Total Success Rate: 100.00% -- Total Reqs: 1 -- Num Retries: 0


In [7]:
comment_id_dict

{'kxi2w8': ['gjacwx5',
  'gjad2l6',
  'gjadatw',
  'gjadc7w',
  'gjadcwh',
  'gjadgd7',
  'gjadlbc',
  'gjadnoc',
  'gjadog1',
  'gjadphb',
  'gjadtz3',
  'gjaduck',
  'gjadxa0',
  'gjaeb3p',
  'gjaeb5o',
  'gjaeg5d',
  'gjaegdn',
  'gjaemkt',
  'gjaenva',
  'gjaerpm',
  'gjaex2y',
  'gjaf5nv',
  'gjaim0d',
  'gjapx5s',
  'gjaqruo',
  'gjarqic']}

## Comment IDs for Multiple Submissions

In [8]:
%%time
comment_id_dict = api.search_submission_comment_ids(ids=post_ids)

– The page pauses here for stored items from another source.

Lemma arch_protect_ok st va n fl : mmu_ok st → page_range va n →
  let r := arch_mmu_protect 48 maps a st va n fl in
  (r = None ∧ starved 4 st) ∨
  ∃ ret mid st', r = Some (ret, st') ∧ mmu_ok st' ∧ evolves 4 st st' ∧ va ≤ mid ≤ va + n * PAGE_SIZE ∧
  (∀ y, dom y → view st' y = if decide (va ≤ y < mid) then (λ p, (fst p, norm_flags fl)) <$> view st y else view st y) ∧
  (∀ y, va ≤ y < mid → view st y ≠ None) ∧
  ((ret = NO_ERROR ∧ mid = va + n * PAGE_SIZE) ∨ (ret = ERR_NOT_FOUND ∧ mid < va + n * PAGE_SIZE ∧ view st mid = None)).
Proof.
  intros Hok Hrange r. destruct (range_facts va n Hrange) as (Hva & Hfm & Hsm & Hlt & Hfin & Eu & Ec & Ev & En). set (fin := va + n * PAGE_SIZE) in *. unfold r, arch_mmu_protect. rewrite Ec, Ev, En, Eu. cbn [negb]. unfold MAX_PAGING_LEVEL. destruct (tend_top va Hva) as [_ Et]. pose proof (update_levels maps (pt_virt a) (pt_phys a) fl 0 3 (le_n _) st (pt_virt a) va fin Hok eq_refl Hva (pr_aligned _ _ Hrange) Hfm Hlt Hfin) as Ho. rewrite Et, Z.min_l in Ho by lia. replace (fin - va) with (n * PAGE_SIZE) in Ho by (unfold fin; lia). assert (Hdom : ∀ y, va ≤ y < fin → dom y) by (unfold dom in *; lia).
  destruct Ho as [[-> Hs]|[(st' & -> & Hc)|(mid & st' & -> & Hc & Hm & _ & Hg)]]; [left; split; [done|]; eapply starved_mono; [apply split_cost_bounds|done]| |]; right; cbn [mbind option_bind].
  - exists NO_ERROR, fin, st'. cbn [Z.eqb NO_ERROR negb c_size]. rewrite Z.sub_diag. split; [done|]. split; [apply Hc|]. split; [eapply evolves_mono; [apply split_cost_bounds|apply Hc]|]. split; [lia|]. split; [apply Hc|]. split; [intros y Hy; apply (ch_was _ _ _ _ _ _ _ _ _ _ _ Hc); (done || by apply Hdom)|]. by left.
  - exists ERR_NOT_FOUND, mid, st'. split; [done|]. split; [apply Hc|]. split; [eapply evolves_mono; [apply split_cost_bounds|apply Hc]|]. split; [lia|]. split; [apply Hc|]. split; [intros y Hy; apply (ch_was _ _ _ _ _ _ _ _ _ _ _ Hc); (done || apply Hdom; lia)|]. right. split; [done|]. split; [lia|]. destruct (view st mid); [|done]. exfalso. by apply Hg.
Qed.
(** * PageRank estimators of [pagerank.py]: embedding and verification

    The development follows [pagerank.py] function by function:
    [crawl], [transition_model], [sample_pagerank], [iterate_pagerank] and
    [main].

    Modelling conventions.
    - A Python [dict] is a [gmap] (keys are unique, lookups are partial), a
      Python [set] of page names is a [gset string].  A [for] loop over a
      dict is a left fold over the list of its keys (or of its items).
    - Python exceptions are values of [exn]; a computation that may raise
      has type [result A].
    - Numbers.  Python computes ranks with binary64 floats.  Here every
      float is the exact rational it denotes ([Q], compared with [==]), the
      literal [0.001] is [1 # 1000], and rounding is outside the model.  All
      statements about sums and about exact values are statements about
      this exact arithmetic.  Where rounding decides, [iterate_pagerank] is
      also given in binary64 itself ([iterate_pagerank_b64], on the
      kernel's primitive floats).
    - The [while] loop of [iterate_pagerank] is bounded by a fuel argument
      that counts relaxation passes; [None] means that the fuel ran out.
    - The random source of [sample_pagerank] is an arbitrary sequence of raw
      draws, consumed one per call. *)

From Stdlib Require Import QArith Qabs Qround Lqa.
From Stdlib Require Import Floats.PrimFloat.
From stdpp Require Import gmap strings list fin_maps sorting.

Local Open Scope Q_scope.

(** ** Exceptions and the error monad *)

Inductive exn : Type :=
  | KeyError (key : string)
  | IndexError
  | ValueError
  | ZeroDivisionError
  | OSError.

Inductive result (A : Type) : Type :=
  | Ok (a : A)
  | Raise (e : exn).
Arguments Ok {A} a.
Arguments Raise {A} e.

Definition bind {A B : Type} (r : result A) (k : A → result B) : result B :=
  match r with
  | Ok a => k a
  | Raise e => Raise e
  end.

Notation "'let*' x := r 'in' k" := (bind r (λ x, k))
  (at level 10, x name, r at level 100, k at level 200).

(** A [for] loop whose body may raise: the fold stops at the first
    exception. *)
Fixpoint for_each {A S : Type} (body : S → A → result S) (s : S) (l : list A)
  : result S :=
  match l with
  | [] => Ok s
  | x :: l' => let* s' := body s x in for_each body s' l'
  end.

(** [d[k]] on a dict. *)
Definition getitem {V : Type} (d : gmap string V) (k : string) : result V :=
  match d !! k with
  | Some v => Ok v
  | None => Raise (KeyError k)
  end.

(** The keys of a dict, in iteration order. *)
Definition keys {V : Type} (d : gmap string V) : list string :=
  (map_to_list d).*1.

(** ** Numbers *)

(** The rational denoted by a Python [int] that counts something. *)
Definition Qnat (n : nat) : Q := inject_Z (Z.of_nat n).

(** The literal [0.001] of the convergence test. *)
Definition tolerance : Q := 1 # 1000.

(** [a / b] on floats and ints. *)
Definition truediv (a b : Q) : result Q :=
  if Qeq_bool b 0 then Raise ZeroDivisionError else Ok (a / b).

(** Sum of a list of rationals. *)
Fixpoint Qsum (l : list Q) : Q :=
  match l with
  | [] => 0
  | x :: l' => x + Qsum l'
  end.

(** Total mass of a distribution. *)
Definition mass (d : gmap string Q) : Q := Qsum (map_to_list d).*2.

(** ** The data model of the specification *)

(** A corpus graph: no page links to itself and every link stays inside the
    corpus. *)
Definition corpus_graph (corpus : gmap string (gset string)) : Prop :=
  ∀ page links, corpus !! page = Some links →
    (page ∉ links) ∧ (links ⊆ dom corpus).

#[global] Instance corpus_graph_dec (corpus : gmap string (gset string)) :
  Decision (corpus_graph corpus).
Proof.
  exact (map_Forall_dec
           (λ page links, (page ∉ links) ∧ (links ⊆ dom corpus)) corpus).
Defined.

(** ** The process: output and exit status *)

(** A line printed on standard output.  [RankLine page rank] stands for the
    line [f"  {page}: {rank:.4f}"]. *)
Inductive line : Type :=
  | Text (s : string)
  | RankLine (page : string) (rank : Q).

(** What reaches standard error: the message of [sys.exit(message)], or the
    traceback of an uncaught exception. *)
Inductive diagnostic : Type :=
  | Message (s : string)
  | Traceback (e : exn).

Record outcome : Type := {
  stdout : list line;
  stderr : list diagnostic;
  exit_status : Z
}.

Definition DAMPING : Q := 85 # 100.
Definition SAMPLES : Z := 10000.

(** The order [sorted] uses on page names. *)
Definition string_le (a b : string) : Prop := String.leb a b = true.

#[global] Instance string_le_dec : RelDecision string_le.
Proof. intros a b. unfold string_le. apply _. Defined.

(** [for page in sorted(ranks): print(f"  {page}: {ranks[page]:.4f}")]. *)
Definition report (ranks : gmap string Q) : list line :=
  omap (λ page, RankLine page <$> ranks !! page)
       (merge_sort string_le (keys ranks)).

(** An uncaught exception: what was printed so far, a traceback, status 1. *)
Definition crash (printed : list line) (e : exn) : outcome :=
  {| stdout := printed; stderr := [Traceback e]; exit_status := 1 |}.

(** ** [crawl] (lines 24-48) *)

(** [filename.endswith(suffix)]. *)
Definition endswith (s suffix : string) : bool :=
  let n := String.length s in
  let k := String.length suffix in
  if (k <=? n)%nat then String.eqb (String.substring (n - k) k s) suffix else false.

Section Environment.

(** The file system and the regular-expression engine are outside the
    program: [listdir] is [os.listdir], [read_file directory filename] is
    [open(os.path.join(directory, filename)).read()], and
    [findall_href contents] is [re.findall] with the pattern of line 38. *)
Variable listdir : string → result (list string).
Variable read_file : string → string → result string.
Variable findall_href : string → list string.

(** The random source: [raw k] is the k-th raw draw. *)
Variable raw : nat → N.

Definition crawl (directory : string) : result (gmap string (gset string)) :=
  let* names := listdir directory in
  (* Extract all links from HTML files *)
  let* pages :=
    for_each
      (λ (pages : gmap string (gset string)) filename,
         if negb (endswith filename ".html") then Ok pages
         else
           let* contents := read_file directory filename in
           let links := findall_href contents in
           Ok (<[filename := list_to_set links ∖ {[filename]}]> pages))
      ∅ names in
  (* Only include links to other pages in the corpus *)
  for_each
    (λ (pages : gmap string (gset string)) filename,
       let* links := getitem pages filename in
       Ok (<[filename := filter (λ link, link ∈ dom pages) links]> pages))
    pages (keys pages).

(** ** [transition_model] (lines 51-77) *)

Definition transition_model (corpus : gmap string (gset string))
    (page : string) (damping_factor : Q) : result (gmap string Q) :=
  let* links := getitem corpus page in
  let total_pages := size corpus in
  if decide (links = ∅) then
    for_each
      (λ (pd : gmap string Q) p,
         let* v := truediv 1 (Qnat total_pages) in Ok (<[p := v]> pd))
      ∅ (keys corpus)
  else
    let* probability_distribution :=
      for_each
        (λ (pd : gmap string Q) p,
           let* v := truediv (1 - damping_factor) (Qnat total_pages) in
           Ok (<[p := v]> pd))
        ∅ (keys corpus) in
    for_each
      (λ (pd : gmap string Q) link,
         let* old := getitem pd link in
         let* inc := truediv damping_factor (Qnat (size links)) in
         Ok (<[link := old + inc]> pd))
      probability_distribution (elements links).

(** ** The [random] module, as far as [sample_pagerank] uses it *)

(** [random.random()]: a 53-bit draw scaled into [0, 1). *)
Definition random (k : nat) : Q :=
  inject_Z (Z.of_N (raw k mod 2 ^ 53)) / inject_Z (2 ^ 53).

(** [random.choice(seq)]. *)
Definition choice (k : nat) (seq : list string) : result string :=
  match seq with
  | [] => Raise IndexError
  | _ =>
      match seq !! N.to_nat (raw k mod N.of_nat (length seq)) with
      | Some x => Ok x
      | None => Raise IndexError
      end
  end.

(** [itertools.accumulate(weights)]: the running sums. *)
Fixpoint accumulate_from (acc : Q) (weights : list Q) : list Q :=
  match weights with
  | [] => []
  | w :: ws => (acc + w) :: accumulate_from (acc + w) ws
  end.

Definition accumulate (weights : list Q) : list Q :=
  match weights with
  | [] => []
  | w :: ws => w :: accumulate_from w ws
  end.

(** [bisect.bisect_right(a, x, lo, hi)]; the loop runs at most [hi - lo]
    times, which is the fuel [bisect] gives it. *)
Fixpoint bisect_loop (fuel : nat) (a : list Q) (x : Q) (lo hi : nat)
  : result nat :=
  match fuel with
  | O => Ok lo
  | S fuel' =>
      if (lo <? hi)%nat then
        let mid := ((lo + hi) / 2)%nat in
        match a !! mid with
        | None => Raise IndexError
        | Some am =>
            if Qlt_le_dec x am then bisect_loop fuel' a x lo mid
            else bisect_loop fuel' a x (mid + 1)%nat hi
        end
      else Ok lo
  end.

Definition bisect (a : list Q) (x : Q) (lo hi : nat) : result nat :=
  bisect_loop (hi - lo) a x lo hi.

(** [random.choices(population, weights=weights, k=1)[0]]. *)
Definition choices (k : nat) (population : list string) (weights : list Q)
  : result string :=
  let n := length population in
  let cum_weights := accumulate weights in
  if negb (length cum_weights =? n)%nat then Raise ValueError
  else
    match last cum_weights with
    | None => Raise IndexError
    | Some total =>
        if Qle_bool total 0 then Raise ValueError
        else
          let* i := bisect cum_weights (random k * total) 0 (n - 1) in
          match population !! i with
          | Some x => Ok x
          | None => Raise IndexError
          end
    end.

(** ** [sample_pagerank] (lines 80-101) *)

(** [pagerank[page] += 1] on the visit counters. *)
Definition increment (pagerank : gmap string nat) (page : string)
  : result (gmap string nat) :=
  let* count := getitem pagerank page in
  Ok (<[page := S count]> pagerank).

(** One turn of the loop of lines 93-96; [k] is the index of the turn and
    of the raw draw it consumes. *)
Definition sample_step (corpus : gmap string (gset string))
    (damping_factor : Q) (st : gmap string nat * string) (k : nat)
  : result (gmap string nat * string) :=
  let* model := transition_model corpus st.2 damping_factor in
  let* page := choices k (keys model) (map_to_list model).*2 in
  let* pagerank := increment st.1 page in
  Ok (pagerank, page).

Definition sample_pagerank (corpus : gmap string (gset string))
    (damping_factor : Q) (n : Z) : result (gmap string Q) :=
  let pagerank : gmap string nat := (λ _, O) <$> corpus in
  let* page := choice 0 (keys corpus) in
  let* pagerank := increment pagerank page in
  let* st :=
    for_each (sample_step corpus damping_factor) (pagerank, page)
             (seq 1 (Z.to_nat (n - 1))) in
  (* Normalize the values to sum to 1 *)
  for_each
    (λ (normalized : gmap string Q) (item : string * nat),
       let* v := truediv (Qnat item.2) (inject_Z n) in
       Ok (<[item.1 := v]> normalized))
    ∅ (map_to_list st.1).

Total Success Rate: 89.76% -- Total Reqs: 2500 -- Num Retries: 0
Total Success Rate: 89.44% -- Total Reqs: 2756 -- Num Retries: 1
Total Success Rate: 89.32% -- Total Reqs: 2791 -- Num Retries: 2
Total Success Rate: 89.35% -- Total Reqs: 2798 -- Num Retries: 3
Wall time: 41min 55s


At a the default rate limit of 60 requests per minute, which is equal to 1 second per request, we would expect 2500 requests to take 41min 40s. With a completion time of 41min 55s, which includes rejected requests (89.35% success rate), we achieve a rate of 1.008 seconds per request, 0.8% slower than expected.

### Save Comment IDs

In [13]:
# convert arrays to comma seperated strings
for index, post_id in enumerate(posts_df['id']):
    comment_arr = comment_id_dict.get(post_id, [])
    posts_df.loc[index, 'comment_ids'] = ",".join(comment_arr)

In [15]:
posts_df.head(3)

Unnamed: 0,all_awardings,allow_live_comments,author,author_flair_css_class,author_flair_richtext,author_flair_text,author_flair_type,author_fullname,author_patreon_flair,author_premium,...,author_cakeday,distinguished,suggested_sort,crosspost_parent,crosspost_parent_list,category,top_awarded_type,poll_data,steward_reports,comment_ids
0,[],False,nf_hades,,[],,text,t2_hriq1b,False,False,...,,,,,,,,,,"gjacwx5,gjad2l6,gjadatw,gjadc7w,gjadcwh,gjadgd..."
1,[],False,MyLittleDeku,,[],,text,t2_7dj62vj2,False,False,...,,,,,,,,,,gjacn1r
2,[],False,lilirucaarde12,,[],,text,t2_6i04uaxw,False,False,...,,,,,,,,,,"gjac5fb,gjacdy5,gjaco45,gjasj4f,gjbxfeg"


In [16]:
posts_df.to_csv('./test_data.csv', sep=';', header=True, index=False, columns=list(posts_df.axes[1]))